[Data items]
============================================================
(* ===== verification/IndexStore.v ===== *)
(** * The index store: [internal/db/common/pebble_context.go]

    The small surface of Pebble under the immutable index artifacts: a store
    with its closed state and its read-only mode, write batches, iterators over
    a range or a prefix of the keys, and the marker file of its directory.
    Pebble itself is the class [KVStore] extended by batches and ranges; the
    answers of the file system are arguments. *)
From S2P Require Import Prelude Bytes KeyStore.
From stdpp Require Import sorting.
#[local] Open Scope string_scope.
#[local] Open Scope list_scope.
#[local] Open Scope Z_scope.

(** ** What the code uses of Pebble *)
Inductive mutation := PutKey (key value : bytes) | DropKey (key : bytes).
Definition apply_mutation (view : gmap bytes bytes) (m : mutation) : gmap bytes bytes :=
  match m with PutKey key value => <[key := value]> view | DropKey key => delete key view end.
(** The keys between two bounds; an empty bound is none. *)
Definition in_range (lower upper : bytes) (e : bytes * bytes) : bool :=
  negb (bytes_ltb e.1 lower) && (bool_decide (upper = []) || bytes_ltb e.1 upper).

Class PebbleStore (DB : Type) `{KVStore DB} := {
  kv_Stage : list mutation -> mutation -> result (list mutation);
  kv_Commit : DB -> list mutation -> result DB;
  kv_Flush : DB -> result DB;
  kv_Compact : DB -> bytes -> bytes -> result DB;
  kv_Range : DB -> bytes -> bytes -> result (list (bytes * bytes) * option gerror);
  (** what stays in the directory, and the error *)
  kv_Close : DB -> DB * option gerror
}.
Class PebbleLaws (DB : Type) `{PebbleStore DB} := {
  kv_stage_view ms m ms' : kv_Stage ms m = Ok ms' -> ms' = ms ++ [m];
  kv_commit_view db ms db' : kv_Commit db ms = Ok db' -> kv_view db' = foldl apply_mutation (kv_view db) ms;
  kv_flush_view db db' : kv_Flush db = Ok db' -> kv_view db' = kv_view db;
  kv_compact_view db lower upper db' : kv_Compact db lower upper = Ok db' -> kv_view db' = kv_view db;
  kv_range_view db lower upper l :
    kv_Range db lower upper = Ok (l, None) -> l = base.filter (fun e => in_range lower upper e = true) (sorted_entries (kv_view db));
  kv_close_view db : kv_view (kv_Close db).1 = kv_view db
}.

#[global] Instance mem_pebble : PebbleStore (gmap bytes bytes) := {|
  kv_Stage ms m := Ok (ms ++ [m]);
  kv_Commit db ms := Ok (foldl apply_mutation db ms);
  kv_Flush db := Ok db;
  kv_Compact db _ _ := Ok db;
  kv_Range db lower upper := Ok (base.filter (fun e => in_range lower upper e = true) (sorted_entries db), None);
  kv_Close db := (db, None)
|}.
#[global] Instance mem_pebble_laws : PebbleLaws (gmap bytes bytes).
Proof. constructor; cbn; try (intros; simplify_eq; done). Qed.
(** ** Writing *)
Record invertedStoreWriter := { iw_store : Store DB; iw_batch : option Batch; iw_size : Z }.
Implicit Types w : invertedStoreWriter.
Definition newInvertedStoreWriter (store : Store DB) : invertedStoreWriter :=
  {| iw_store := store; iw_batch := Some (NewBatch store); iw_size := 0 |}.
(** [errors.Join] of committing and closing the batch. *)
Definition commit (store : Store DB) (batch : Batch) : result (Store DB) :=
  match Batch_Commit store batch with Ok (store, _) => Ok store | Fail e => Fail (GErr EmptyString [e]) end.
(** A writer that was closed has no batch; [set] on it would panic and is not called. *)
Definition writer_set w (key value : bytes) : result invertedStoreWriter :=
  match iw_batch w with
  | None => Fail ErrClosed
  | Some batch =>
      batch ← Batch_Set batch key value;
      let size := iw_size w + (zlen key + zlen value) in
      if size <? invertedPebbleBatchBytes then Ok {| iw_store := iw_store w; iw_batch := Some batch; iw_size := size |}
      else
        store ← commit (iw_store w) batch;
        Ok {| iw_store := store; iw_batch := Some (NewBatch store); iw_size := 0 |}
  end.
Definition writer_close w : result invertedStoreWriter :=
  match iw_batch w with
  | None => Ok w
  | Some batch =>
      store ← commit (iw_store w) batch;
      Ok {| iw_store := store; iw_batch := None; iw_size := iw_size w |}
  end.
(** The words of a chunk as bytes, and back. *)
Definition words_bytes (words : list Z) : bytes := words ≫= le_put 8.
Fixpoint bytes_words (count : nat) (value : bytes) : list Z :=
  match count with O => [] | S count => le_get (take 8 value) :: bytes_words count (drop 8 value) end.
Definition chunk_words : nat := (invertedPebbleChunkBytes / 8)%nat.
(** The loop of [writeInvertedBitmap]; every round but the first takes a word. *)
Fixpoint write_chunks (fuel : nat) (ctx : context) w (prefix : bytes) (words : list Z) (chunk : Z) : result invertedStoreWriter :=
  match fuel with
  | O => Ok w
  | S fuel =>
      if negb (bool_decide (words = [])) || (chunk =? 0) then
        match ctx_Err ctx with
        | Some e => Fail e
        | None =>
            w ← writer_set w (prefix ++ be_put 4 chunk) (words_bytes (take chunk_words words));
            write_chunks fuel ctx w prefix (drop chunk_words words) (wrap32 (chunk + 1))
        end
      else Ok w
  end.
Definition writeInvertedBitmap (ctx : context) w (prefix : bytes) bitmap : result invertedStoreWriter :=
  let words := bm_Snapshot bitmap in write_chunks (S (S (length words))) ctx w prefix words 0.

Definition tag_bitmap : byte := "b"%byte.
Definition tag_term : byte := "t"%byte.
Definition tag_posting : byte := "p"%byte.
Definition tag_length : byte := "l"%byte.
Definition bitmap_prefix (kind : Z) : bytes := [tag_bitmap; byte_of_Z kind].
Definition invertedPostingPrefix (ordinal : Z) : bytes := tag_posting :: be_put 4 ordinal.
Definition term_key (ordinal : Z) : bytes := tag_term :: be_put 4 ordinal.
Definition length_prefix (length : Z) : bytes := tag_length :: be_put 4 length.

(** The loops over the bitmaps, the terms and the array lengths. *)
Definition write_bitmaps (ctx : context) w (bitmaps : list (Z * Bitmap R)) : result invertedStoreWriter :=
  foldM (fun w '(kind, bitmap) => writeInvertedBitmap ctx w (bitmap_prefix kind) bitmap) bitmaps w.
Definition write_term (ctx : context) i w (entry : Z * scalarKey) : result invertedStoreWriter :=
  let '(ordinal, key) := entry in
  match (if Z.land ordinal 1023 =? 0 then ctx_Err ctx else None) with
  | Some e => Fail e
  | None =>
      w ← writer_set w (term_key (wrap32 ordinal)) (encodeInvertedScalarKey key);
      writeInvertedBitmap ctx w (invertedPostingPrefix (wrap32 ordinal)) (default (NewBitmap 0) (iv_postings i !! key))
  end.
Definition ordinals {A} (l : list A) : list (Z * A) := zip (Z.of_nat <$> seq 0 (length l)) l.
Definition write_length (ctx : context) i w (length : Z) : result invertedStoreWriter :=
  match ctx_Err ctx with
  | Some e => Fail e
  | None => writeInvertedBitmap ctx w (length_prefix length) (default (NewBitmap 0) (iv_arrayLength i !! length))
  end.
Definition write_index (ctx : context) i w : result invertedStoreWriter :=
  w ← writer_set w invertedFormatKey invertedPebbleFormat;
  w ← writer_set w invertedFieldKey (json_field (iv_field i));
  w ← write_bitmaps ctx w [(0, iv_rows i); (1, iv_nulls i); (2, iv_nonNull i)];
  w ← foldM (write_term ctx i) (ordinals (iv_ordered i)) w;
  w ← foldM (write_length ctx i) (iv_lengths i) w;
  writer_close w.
============================================================
* [TASK PROMPT]:
Restate the records above word for word, omitting nothing.

* [EXERCISE SOLUTION]:
(* ===== verification/IndexStore.v ===== *)
(** * The index store: [internal/db/common/pebble_context.go]

    The small surface of Pebble under the immutable index artifacts: a store
    with its closed state and its read-only mode, write batches, iterators over
    a range or a prefix of the keys, and the marker file of its directory.
    Pebble itself is the class [KVStore] extended by batches and ranges; the
    answers of the file system are arguments. *)
From S2P Require Import Prelude Bytes KeyStore.
From stdpp Require Import sorting.
#[local] Open Scope string_scope.
#[local] Open Scope list_scope.
#[local] Open Scope Z_scope.

(** ** What the code uses of Pebble *)
Inductive mutation := PutKey (key value : bytes) | DropKey (key : bytes).
Definition apply_mutation (view : gmap bytes bytes) (m : mutation) : gmap bytes bytes :=
  match m with PutKey key value => <[key := value]> view | DropKey key => delete key view end.
(** The keys between two bounds; an empty bound is none. *)
Definition in_range (lower upper : bytes) (e : bytes * bytes) : bool :=
  negb (bytes_ltb e.1 lower) && (bool_decide (upper = []) || bytes_ltb e.1 upper).

Class PebbleStore (DB : Type) `{KVStore DB} := {
  kv_Stage : list mutation -> mutation -> result (list mutation);
  kv_Commit : DB -> list mutation -> result DB;
  kv_Flush : DB -> result DB;
  kv_Compact : DB -> bytes -> bytes -> result DB;
  kv_Range : DB -> bytes -> bytes -> result (list (bytes * bytes) * option gerror);
  (** what stays in the directory, and the error *)
  kv_Close : DB -> DB * option gerror
}.
Class PebbleLaws (DB : Type) `{PebbleStore DB} := {
  kv_stage_view ms m ms' : kv_Stage ms m = Ok ms' -> ms' = ms ++ [m];
  kv_commit_view db ms db' : kv_Commit db ms = Ok db' -> kv_view db' = foldl apply_mutation (kv_view db) ms;
  kv_flush_view db db' : kv_Flush db = Ok db' -> kv_view db' = kv_view db;
  kv_compact_view db lower upper db' : kv_Compact db lower upper = Ok db' -> kv_view db' = kv_view db;
  kv_range_view db lower upper l :
    kv_Range db lower upper = Ok (l, None) -> l = base.filter (fun e => in_range lower upper e = true) (sorted_entries (kv_view db));
  kv_close_view db : kv_view (kv_Close db).1 = kv_view db
}.

#[global] Instance mem_pebble : PebbleStore (gmap bytes bytes) := {|
  kv_Stage ms m := Ok (ms ++ [m]);
  kv_Commit db ms := Ok (foldl apply_mutation db ms);
  kv_Flush db := Ok db;
  kv_Compact db _ _ := Ok db;
  kv_Range db lower upper := Ok (base.filter (fun e => in_range lower upper e = true) (sorted_entries db), None);
  kv_Close db := (db, None)
|}.
#[global] Instance mem_pebble_laws : PebbleLaws (gmap bytes bytes).
Proof. constructor; cbn; try (intros; simplify_eq; done). Qed.
(** ** Writing *)
Record invertedStoreWriter := { iw_store : Store DB; iw_batch : option Batch; iw_size : Z }.
Implicit Types w : invertedStoreWriter.
Definition newInvertedStoreWriter (store : Store DB) : invertedStoreWriter :=
  {| iw_store := store; iw_batch := Some (NewBatch store); iw_size := 0 |}.
(** [errors.Join] of committing and closing the batch. *)
Definition commit (store : Store DB) (batch : Batch) : result (Store DB) :=
  match Batch_Commit store batch with Ok (store, _) => Ok store | Fail e => Fail (GErr EmptyString [e]) end.
(** A writer that was closed has no batch; [set] on it would panic and is not called. *)
Definition writer_set w (key value : bytes) : result invertedStoreWriter :=
  match iw_batch w with
  | None => Fail ErrClosed
  | Some batch =>
      batch ← Batch_Set batch key value;
      let size := iw_size w + (zlen key + zlen value) in
      if size <? invertedPebbleBatchBytes then Ok {| iw_store := iw_store w; iw_batch := Some batch; iw_size := size |}
      else
        store ← commit (iw_store w) batch;
        Ok {| iw_store := store; iw_batch := Some (NewBatch store); iw_size := 0 |}
  end.
Definition writer_close w : result invertedStoreWriter :=
  match iw_batch w with
  | None => Ok w
  | Some batch =>
      store ← commit (iw_store w) batch;
      Ok {| iw_store := store; iw_batch := None; iw_size := iw_size w |}
  end.
(** The words of a chunk as bytes, and back. *)
Definition words_bytes (words : list Z) : bytes := words ≫= le_put 8.
Fixpoint bytes_words (count : nat) (value : bytes) : list Z :=
  match count with O => [] | S count => le_get (take 8 value) :: bytes_words count (drop 8 value) end.
Definition chunk_words : nat := (invertedPebbleChunkBytes / 8)%nat.
(** The loop of [writeInvertedBitmap]; every round but the first takes a word. *)
Fixpoint write_chunks (fuel : nat) (ctx : context) w (prefix : bytes) (words : list Z) (chunk : Z) : result invertedStoreWriter :=
  match fuel with
  | O => Ok w
  | S fuel =>
      if negb (bool_decide (words = [])) || (chunk =? 0) then
        match ctx_Err ctx with
        | Some e => Fail e
        | None =>
            w ← writer_set w (prefix ++ be_put 4 chunk) (words_bytes (take chunk_words words));
            write_chunks fuel ctx w prefix (drop chunk_words words) (wrap32 (chunk + 1))
        end
      else Ok w
  end.
Definition writeInvertedBitmap (ctx : context) w (prefix : bytes) bitmap : result invertedStoreWriter :=
  let words := bm_Snapshot bitmap in write_chunks (S (S (length words))) ctx w prefix words 0.

Definition tag_bitmap : byte := "b"%byte.
Definition tag_term : byte := "t"%byte.
Definition tag_posting : byte := "p"%byte.
Definition tag_length : byte := "l"%byte.
Definition bitmap_prefix (kind : Z) : bytes := [tag_bitmap; byte_of_Z kind].
Definition invertedPostingPrefix (ordinal : Z) : bytes := tag_posting :: be_put 4 ordinal.
Definition term_key (ordinal : Z) : bytes := tag_term :: be_put 4 ordinal.
Definition length_prefix (length : Z) : bytes := tag_length :: be_put 4 length.

(** The loops over the bitmaps, the terms and the array lengths. *)
Definition write_bitmaps (ctx : context) w (bitmaps : list (Z * Bitmap R)) : result invertedStoreWriter :=
  foldM (fun w '(kind, bitmap) => writeInvertedBitmap ctx w (bitmap_prefix kind) bitmap) bitmaps w.
Definition write_term (ctx : context) i w (entry : Z * scalarKey) : result invertedStoreWriter :=
  let '(ordinal, key) := entry in
  match (if Z.land ordinal 1023 =? 0 then ctx_Err ctx else None) with
  | Some e => Fail e
  | None =>
      w ← writer_set w (term_key (wrap32 ordinal)) (encodeInvertedScalarKey key);
      writeInvertedBitmap ctx w (invertedPostingPrefix (wrap32 ordinal)) (default (NewBitmap 0) (iv_postings i !! key))
  end.
Definition ordinals {A} (l : list A) : list (Z * A) := zip (Z.of_nat <$> seq 0 (length l)) l.
Definition write_length (ctx : context) i w (length : Z) : result invertedStoreWriter :=
  match ctx_Err ctx with
  | Some e => Fail e
  | None => writeInvertedBitmap ctx w (length_prefix length) (default (NewBitmap 0) (iv_arrayLength i !! length))
  end.
Definition write_index (ctx : context) i w : result invertedStoreWriter :=
  w ← writer_set w invertedFormatKey invertedPebbleFormat;
  w ← writer_set w invertedFieldKey (json_field (iv_field i));
  w ← write_bitmaps ctx w [(0, iv_rows i); (1, iv_nulls i); (2, iv_nonNull i)];
  w ← foldM (write_term ctx i) (ordinals (iv_ordered i)) w;
  w ← foldM (write_length ctx i) (iv_lengths i) w;
  writer_close w.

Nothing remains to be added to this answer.